One of the many great aspects of being a photojournalist is the opportunity to witness and document history.
I was fortunate to document an historic moment in Washington state and Yakima Valley history earlier this week – the first legal sales of marijuana in the state following the legalization of marijuana sales by state voters in 2012.
About 8:30 a.m. on July 8, 2014, marijuana went on sale at Altitude, a marijuana shop in Prosser, Wash. Altitude is one of two marijuana shops in the Yakima Valley; the other is in Union Gap and opened a day later.
Jerry Kidder, a cancer survivor, was the first to arrive at 6 a.m. The first in line, he made history as the first person to legally buy marijuana in Prosser. By the time the shop opened the line wrapped around the building.
It was hard to escape the importance of the event. Many of those in line talked about being there to be a part of history and wanting to witness the historic moment of marijuana legally going on sale in the state.
I wasn’t looking forward to the assignment. I figured that most, if not all, the customers would not want to have their faces shown purchasing marijuana (even though the the purchases were totally legal). If that was the case, I thought, it would be tough to make good photos. I arrived 45 minutes before the scheduled opening of the shop to have time to meet people and chat them up and warm them up to the prospect of being photographed.
Instead, I found that many of those first people in line were very open to being photographed and more than willing to be interviewed. It made my job much easier.

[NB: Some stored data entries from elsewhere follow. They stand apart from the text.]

Definition gp1_get_info (val : Z) (s : St) : St :=
  let m := mode s in
  let which := Z.land val 0x0F in
  let latch v := s <| gpuread_latch := v |> in
  if which =? 2 then latch (texture_window_value m)
  else if which =? 3 then latch (Z.lor (draw_area_left m) (Z.shiftl (draw_area_top m) 10))
  else if which =? 4 then latch (Z.lor (draw_area_right m) (Z.shiftl (draw_area_bottom m) 10))
  else if which =? 5 then latch (Z.lor (Z.land (u32 (draw_offset_x m)) 0x7FF) (Z.shiftl (Z.land (u32 (draw_offset_y m)) 0x7FF) 11))
  else if which =? 7 then latch 2
  else if which =? 8 then latch 0
  else s.

Definition gpu_write_gp1 (val : Z) (s : St) : option St :=
  let command := Z.land (Z.shiftr val 24) 0x3F in
  if command =? 0x00 then Some (gp1_reset s)
  else if command =? 0x01 then Some (gp1_reset_command_buffer s)
  else if command =? 0x02 then Some (gp1_ack_irq1 s)
  else if command =? 0x03 then Some (gp1_display_enable val s)
  else if command =? 0x04 then Some (gp1_dma_direction val s)
  else if command =? 0x05 then Some (gp1_display_area_start val s)
  else if command =? 0x06 then Some (gp1_h_display_range val s)
  else if command =? 0x07 then Some (gp1_v_display_range val s)
  else if command =? 0x08 then Some (gp1_display_mode val s)
  else if between 0x10 0x1F command then Some (gp1_get_info val s)
  else None.

(** ** Accessors *)

Definition gpu_get_gp0_count (s : St) : Z := gp0_write_count (counts s).
Definition gpu_get_gp0_stats (s : St) : Z * Z * Z * Z * Z :=
  let c := counts s in (gp0_nop_count c, gp0_fill_count c, gp0_draw_count c, gp0_env_count c, gp0_copy_count c).
Definition gpu_get_draw_area (s : St) : Z * Z * Z * Z * (Z * Z) :=
  let m := mode s in
  (draw_area_left m, draw_area_top m, draw_area_right m, draw_area_bottom m, (draw_offset_x m, draw_offset_y m)).
Definition gpu_get_opcode_count (op : Z) (s : St) : Z := aget (gp0_opcode_count (counts s)) op.

(** ** Snapshot *)

(** A field of the snapshot: its size in bytes, its value as an unsigned number of
    that size, and its restoration. *)
Record Field := mkField { f_size : nat; f_get : St -> Z; f_put : Z -> St -> St }.

Definition state_code (g : Gp0State) : Z :=
  match g with GP0_IDLE => 0 | GP0_COLLECTING => 1 | GP0_VRAM_WRITE => 2 | GP0_POLYLINE_MONO => 3 | GP0_POLYLINE_SHADED => 4 end.
Definition state_of (c : Z) : Gp0State :=
  if c =? 0 then GP0_IDLE else if c =? 1 then GP0_COLLECTING else if c =? 2 then GP0_VRAM_WRITE
  else if c =? 3 then GP0_POLYLINE_MONO else GP0_POLYLINE_SHADED.

Definition mode_fields : list Field :=
  let f (g : Mode -> Z) (p : Z -> Mode -> Mode) :=
    mkField 4 (fun s => u32 (g (mode s))) (fun v s => s <| mode := p v (mode s) |>) in
  [ f texpage_x (fun v m => m <| texpage_x := v |>); f texpage_y (fun v m => m <| texpage_y := v |>);
    f semi_transparency (fun v m => m <| semi_transparency := v |>); f texpage_colors (fun v m => m <| texpage_colors := v |>);
    f dither_enabled (fun v m => m <| dither_enabled := v |>); f draw_to_display (fun v m => m <| draw_to_display := v |>);
    f texture_disable (fun v m => m <| texture_disable := v |>);
    f texture_window_value (fun v m => m <| texture_window_value := v |>);
    f set_mask_bit (fun v m => m <| set_mask_bit := v |>); f check_mask_bit (fun v m => m <| check_mask_bit := v |>) ].

Definition display_field (g : Display -> Z) (p : Z -> Display -> Display) : Field :=
  mkField 4 (fun s => u32 (g (display s))) (fun v s => s <| display := p v (display s) |>).

Definition area_fields : list Field :=
  let f (g : Mode -> Z) (p : Z -> Mode -> Mode) :=
    mkField 4 (fun s => u32 (g (mode s))) (fun v s => s <| mode := p v (mode s) |>) in
  [ f draw_area_left (fun v m => m <| draw_area_left := v |>); f draw_area_top (fun v m => m <| draw_area_top := v |>);
    f draw_area_right (fun v m => m <| draw_area_right := v |>); f draw_area_bottom (fun v m => m <| draw_area_bottom := v |>);
    f draw_offset_x (fun v m => m <| draw_offset_x := s32 v |>); f draw_offset_y (fun v m => m <| draw_offset_y := s32 v |>) ].

Definition display_fields : list Field :=
  let f := display_field in
  [ f hres1 (fun v d => d <| hres1 := v |>); f hres2 (fun v d => d <| hres2 := v |>); f vres (fun v d => d <| vres := v |>);
    f video_mode (fun v d => d <| video_mode := v |>); f display_depth (fun v d => d <| display_depth := v |>);
    f vertical_interlace (fun v d => d <| vertical_interlace := v |>);
    f display_disabled (fun v d => d <| display_disabled := v |>); f irq1_flag (fun v d => d <| irq1_flag := v |>);
    f dma_direction (fun v d => d <| dma_direction := v |>); f lcf (fun v d => d <| lcf := v |>);
    f display_area_x (fun v d => d <| display_area_x := v |>); f display_area_y (fun v d => d <| display_area_y := v |>);
    f h_display_x1 (fun v d => d <| h_display_x1 := v |>); f h_display_x2 (fun v d => d <| h_display_x2 := v |>);
    f v_display_y1 (fun v d => d <| v_display_y1 := v |>); f v_display_y2 (fun v d => d <| v_display_y2 := v |>) ].

Definition fifo_field (g : Fifo -> Z) (p : Z -> Fifo -> Fifo) : Field :=
  mkField 4 (fun s => u32 (g (fifo s))) (fun v s => s <| fifo := p v (fifo s) |>).

Definition buffer_fields : list Field :=
  map (fun i => fifo_field (fun f => aget (gp0_cmd_buf f) i) (fun v f => f <| gp0_cmd_buf := aset (gp0_cmd_buf f) i v |>)) (seqZ 0 16).

(** [gp0_next_source_addr] and [gp0_cmd_source_addr], which the co-simulation
    snapshot leaves out. *)
Definition source_fields : list Field :=
  [ fifo_field gp0_next_source_addr (fun v f => f <| gp0_next_source_addr := v |>);
    fifo_field gp0_cmd_source_addr (fun v f => f <| gp0_cmd_source_addr := v |>) ].

Definition polyline_fields : list Field :=
  let f (n : nat) (g : Polyline -> Z) (p : Z -> Polyline -> Polyline) :=
    mkField n (fun s => g (polyline s) mod 2 ^ (8 * Z.of_nat n)) (fun v s => s <| polyline := p v (polyline s) |>) in
  [ f 2%nat polyline_color (fun v q => q <| polyline_color := v |>);
    f 4%nat polyline_prev_x (fun v q => q <| polyline_prev_x := s32 v |>);
    f 4%nat polyline_prev_y (fun v q => q <| polyline_prev_y := s32 v |>);
    f 2%nat polyline_prev_c (fun v q => q <| polyline_prev_c := v |>);
    f 4%nat polyline_semi_trans (fun v q => q <| polyline_semi_trans := s32 v |>);
    f 4%nat polyline_has_prev (fun v q => q <| polyline_has_prev := s32 v |>) ].

Definition transfer_fields (t : St -> Transfer) (set : Transfer -> St -> St) : list Field :=
  let f (g : Transfer -> Z) (p : Z -> Transfer -> Transfer) :=
    mkField 2 (fun s => u16 (g (t s))) (fun v s => set (p v (t s)) s) in
  [ f x_ (fun v t => t <| x_ := v |>); f y_ (fun v t => t <| y_ := v |>); f w_ (fun v t => t <| w_ := v |>);
    f h_ (fun v t => t <| h_ := v |>); f col_ (fun v t => t <| col_ := v |>); f row_ (fun v t => t <| row_ := v |>) ].

(** GPU_SNAP_FIELDS, in its order; [source] is the part that is left out of
    GPU_COSIM_SNAP_FIELDS. *)
Definition snap_fields (source : list Field) : list Field :=
  mode_fields ++
  [ display_field interlace_field (fun v d => d <| interlace_field := v |>);
    display_field reverse_flag (fun v d => d <| reverse_flag := v |>) ] ++
  area_fields ++ display_fields ++
  [ mkField 4 (fun s => u32 (gpuread_latch s)) (fun v s => s <| gpuread_latch := v |>);
    fifo_field (fun f => state_code (gp0_state f)) (fun v f => f <| gp0_state := state_of v |>) ] ++
  buffer_fields ++
  [ fifo_field gp0_words_collected (fun v f => f <| gp0_words_collected := s32 v |>);
    fifo_field gp0_words_needed (fun v f => f <| gp0_words_needed := s32 v |>) ] ++
  source ++ polyline_fields ++
  transfer_fields vram_write (fun t s => s <| vram_write := t |>) ++
  [ mkField 4 (fun s => u32 (vram_write_remaining s)) (fun v s => s <| vram_write_remaining := v |>);
    mkField 4 (fun s => b2z (vram_read_active s)) (fun v s => s <| vram_read_active := negb (v =? 0) |>) ] ++
  transfer_fields vram_read (fun t s => s <| vram_read := t |>).

Definition GPU_SNAP_FIELDS : list Field := snap_fields source_fields.
Definition GPU_COSIM_SNAP_FIELDS : list Field := snap_fields [].

(** memcpy of a little-endian value of [n] bytes, and back. *)
Fixpoint le_bytes (n : nat) (v : Z) : list Z :=
  match n with O => [] | S n => u8 v :: le_bytes n (Z.shiftr v 8) end.
Fixpoint le_value (l : list Z) : Z := match l with [] => 0 | b :: l => b + Z.shiftl (le_value l) 8 end.

Definition snapshot_bytes (fs : list Field) : Z := fold_right (fun f n => Z.of_nat (f_size f) + n) 0 fs.
Definition snapshot_write (fs : list Field) (s : St) : list Z := flat_map (fun f => le_bytes (f_size f) (f_get f s)) fs.

Definition gpu_snapshot_bytes : Z := snapshot_bytes GPU_SNAP_FIELDS.
Definition gpu_snapshot_write (s : St) : list Z := snapshot_write GPU_SNAP_FIELDS s.
Definition gpu_cosim_snapshot_bytes : Z := snapshot_bytes GPU_COSIM_SNAP_FIELDS.
Definition gpu_cosim_snapshot_write (s : St) : list Z := snapshot_write GPU_COSIM_SNAP_FIELDS s.

Fixpoint snapshot_read (fs : list Field) (p : list Z) (s : St) : St :=
  match fs with
  | [] => s
  | f :: fs => snapshot_read fs (drop (f_size f) p) (f_put f (le_value (take (f_size f) p)) s)
  end.

Definition gpu_snapshot_read (p : list Z) (s : St) : bool * St :=
  if negb (Z.of_nat (length p) =? gpu_snapshot_bytes) then (false, s) else (true, snapshot_read GPU_SNAP_FIELDS p s).

End Processor.
End Gpu.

The beginning of legal marijuana sales is what I would call “big history.” And while it’s exciting and interesting to document these events, we’re also able to cover what may be called “small history,” local firsts, anniversaries, etc. As documentarians we must remember that while these events may be much more local they’re no less important and significant to those people involved. That means always doing our very best when photographing “small history.” For me, it’s also a privilege to cover these events.